Dictionary of National Biography, 1885-1900/Bedwell, Thomas
BEDWELL, THOMAS (d. 1595), mathematician and military engineer, matriculated as a sizar of Trinity College, Cambridge, in November 1562. He became a scholar in the same year; in 1566-7 he took the degree of B.A.; he was subsequently elected fellow; and in 1570 commenced M.A. He was appointed to the office of keeper of the ordnance stores in the Tower. He is said to have been the first to project 'the bringing of the waters of the Lea from Ware to London.' In conjunction with Frederico Genebelli he was employed as a military engineer in strengthening the works at Tilbury and Gravesend at the time of the Spanish Armada. He died in April 1595.

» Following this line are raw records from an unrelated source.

(** * alx-backend-storage, 0x02-redis_basic: [exercise.py] and [web.py]

    A shallow embedding of the two Python modules together with the part
    of the Redis server and of the redis-py client they talk to.

    - Python values are a small tagged union ([pyval]).  A [str] is kept
      as its UTF-8 byte string, [bytes] as the byte string itself, so the
      two differ by their tag exactly as [str] and [bytes] differ by
      their type in Python.  A [str] that holds a lone surrogate has no
      UTF-8 form and is a value of its own kind.
    - Python code runs in the monad [M]: a function of the [world] that
      returns a value or a raised exception together with the new world.
      State written before an exception is raised stays written.
    - The Redis server is one database: a finite map from keys to entries
      (a string or a list, with an optional expiry instant), read through
      the server clock [now]. *)

From Stdlib Require Import ZArith String Ascii List DecimalString DecimalZ DecimalPos
  DecimalFacts Lia.
From stdpp Require Import gmap strings list.

Local Open Scope string_scope.
Local Open Scope Z_scope.

(** ** Python values and exceptions *)

Inductive pyval : Type :=
  | PNone
  | PBool (b : bool)
  | PInt (z : Z)
  | PFloat (bits : Z)      (* an IEEE-754 double, as its 64-bit pattern *)
  | PStr (s : string)      (* text, as its UTF-8 encoding *)
  | PStrLone (s : string)  (* text with a lone surrogate somewhere, which
                              UTF-8 cannot encode; [s] spells it with each
                              surrogate as its three-byte form *)
  | PBytes (b : string).

Inductive exn : Type :=
  | DataError                       (* redis.exceptions.DataError *)
  | ResponseError (msg : string)    (* redis.exceptions.ResponseError *)
  | UnicodeDecodeError
  | UnicodeEncodeError
  | AttributeError
  | TypeError
  | ValueError
  | OverflowError
  | RequestException (msg : string) (* whatever [requests.get] raises *).

Inductive outcome (A : Type) : Type :=
  | Ok (a : A)
  | Raise (e : exn).
Arguments Ok {A} a.
Arguments Raise {A} e.

(** The union [Union[str, bytes, int, float]] of [Cache.store]'s
    annotation; [bool] is an [int] to Python's [isinstance] but the
    client refuses it, so it is not listed. *)
Definition supported (v : pyval) : bool :=
  match v with
  | PStr _ | PStrLone _ | PBytes _ | PInt _ | PFloat _ => true
  | PNone | PBool _ => false
  end.

(** [bool(v)], the truth value tested by [if v:]. *)
Definition truthy (v : pyval) : bool :=
  match v with
  | PNone => false
  | PBool b => b
  | PInt z => negb (Z.eqb z 0)
  | PFloat bits => negb (Z.eqb (Z.land bits (2 ^ 63 - 1)) 0)
  | PStr s | PStrLone s | PBytes s => negb (String.eqb s "")
  end.

(** ** Decimal text *)

(** The decimal digits of [z], with a minus sign when it is negative:
    what Redis's [ll2string] writes, and what Python's [repr(z)] gives
    when it gives anything ([repr_int] below). *)
Definition int_repr (z : Z) : string := NilZero.string_of_int (Z.to_int z).

(** CPython refuses to convert between [int] and decimal text beyond
    [sys.int_info.default_max_str_digits] digits. *)
Definition MAX_STR_DIGITS : Z := 4300.

Definition digit_count (z : Z) : Z :=
  Z.of_nat (String.length (int_repr (Z.abs z))).

(** [repr(z)], and [str(z)], for a Python [int]. *)
Definition repr_int (z : Z) : outcome string :=
  if digit_count z <=? MAX_STR_DIGITS then Ok (int_repr z) else Raise ValueError.

(** The values of a supported type that can be written down: text with
    no lone surrogate, binary data, a double, and an integer of no more
    than [MAX_STR_DIGITS] digits. *)
Definition storable (v : pyval) : bool :=
  match v with
  | PStr _ | PBytes _ | PFloat _ => true
  | PInt z => digit_count z <=? MAX_STR_DIGITS
  | PStrLone _ | PNone | PBool _ => false
  end.

Definition LLONG_MAX : Z := 2 ^ 63 - 1.
Definition LLONG_MIN : Z := - 2 ^ 63.

(** Redis's [string2ll]: exactly the canonical decimal spellings of the
    signed 64-bit integers (no sign [+], no leading zero, no ["-0"], no
    blanks). *)
Definition string2ll (s : string) : option Z :=
  match NilZero.int_of_string s with
  | Some d =>
      let z := Z.of_int d in
      if String.eqb (int_repr z) s && (LLONG_MIN <=? z) && (z <=? LLONG_MAX)
      then Some z else None
  | None => None
  end.

(** Python's [int(b)] on text or bytes, base 10: blanks are stripped on
    both sides, one sign is allowed, single underscores may separate
    digits, leading zeros are fine, and no more than [MAX_STR_DIGITS]
    digits are read. *)
Definition is_space (a : ascii) : bool :=
  let n := N_of_ascii a in ((9 <=? n) && (n <=? 13) || (n =? 32))%N.

Fixpoint lstrip (s : string) : string :=
  match s with
  | String a r => if is_space a then lstrip r else s
  | EmptyString => s
  end.

Fixpoint rstrip (s : string) : string :=
  match s with
  | String a r =>
      match rstrip r with
      | EmptyString => if is_space a then EmptyString else String a EmptyString
      | r' => String a r'
      end
  | EmptyString => EmptyString
  end.

Definition is_digit (a : ascii) : bool :=
  let n := N_of_ascii a in ((48 <=? n) && (n <=? 57))%N.

(** Digits with single underscores between them; [prev] tells whether the
    previous character was a digit. *)
Fixpoint drop_underscores (prev : bool) (s : string) : option string :=
  match s with
  | EmptyString => if prev then Some EmptyString else None
  | String a r =>
      if is_digit a then option_map (String a) (drop_underscores true r)
      else if Ascii.eqb a "_" then
        if prev then
          match r with
          | String b _ => if is_digit b then drop_underscores false r else None
          | EmptyString => None
          end
        else None
      else None
  end.

Definition parse_digits (s : string) : option Z :=
  match drop_underscores false s with
  | Some ds =>
      if MAX_STR_DIGITS <? Z.of_nat (String.length ds) then None
      else
        match NilEmpty.uint_of_string ds with
        | Some u => Some (Z.of_uint u)
        | None => None
        end
  | None => None
  end.

Definition int_of_text (s : string) : option Z :=
  match rstrip (lstrip s) with
  | String "-" r => option_map Z.opp (parse_digits r)
  | String "+" r => parse_digits r
  | r => parse_digits r
  end.

(** [int(x)] for a double: the integer part, towards zero; no integer
    for an infinity or a NaN. *)
Definition float_trunc (bits : Z) : outcome Z :=
  let e := Z.land (Z.shiftr bits 52) 2047 in
  let m := Z.land bits (2 ^ 52 - 1) in
  if e =? 2047 then
    if m =? 0 then Raise OverflowError else Raise ValueError
  else
    let magnitude :=
      if e =? 0 then 0
      else if 1075 <=? e then Z.shiftl (2 ^ 52 + m) (e - 1075)
      else Z.shiftr (2 ^ 52 + m) (1075 - e) in
    Ok (if Z.testbit bits 63 then - magnitude else magnitude).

Thomas Bedwell was uncle of William Bedwell [q. v.], the Arabic scholar, who speaks of him as 'our English Tycho.' The two are sometimes confounded, chiefly, it would appear, on account of an ambiguity on the title-page of the first of two works published by the nephew in explanation of a 'ruler' or mesolabium architectonicum which the uncle had devised to facilitate carpenters' calculations (see the Macclesfield collection of Corresp. of Scient. Men, Oxford, 1841, p. 1 seq.).
[Cooper's Athenæ Cantabrigienses, ii. 539; De Morgan's Arithmetical Books, p. 35; Notes and Queries, 2nd ser. x. 29, 74.]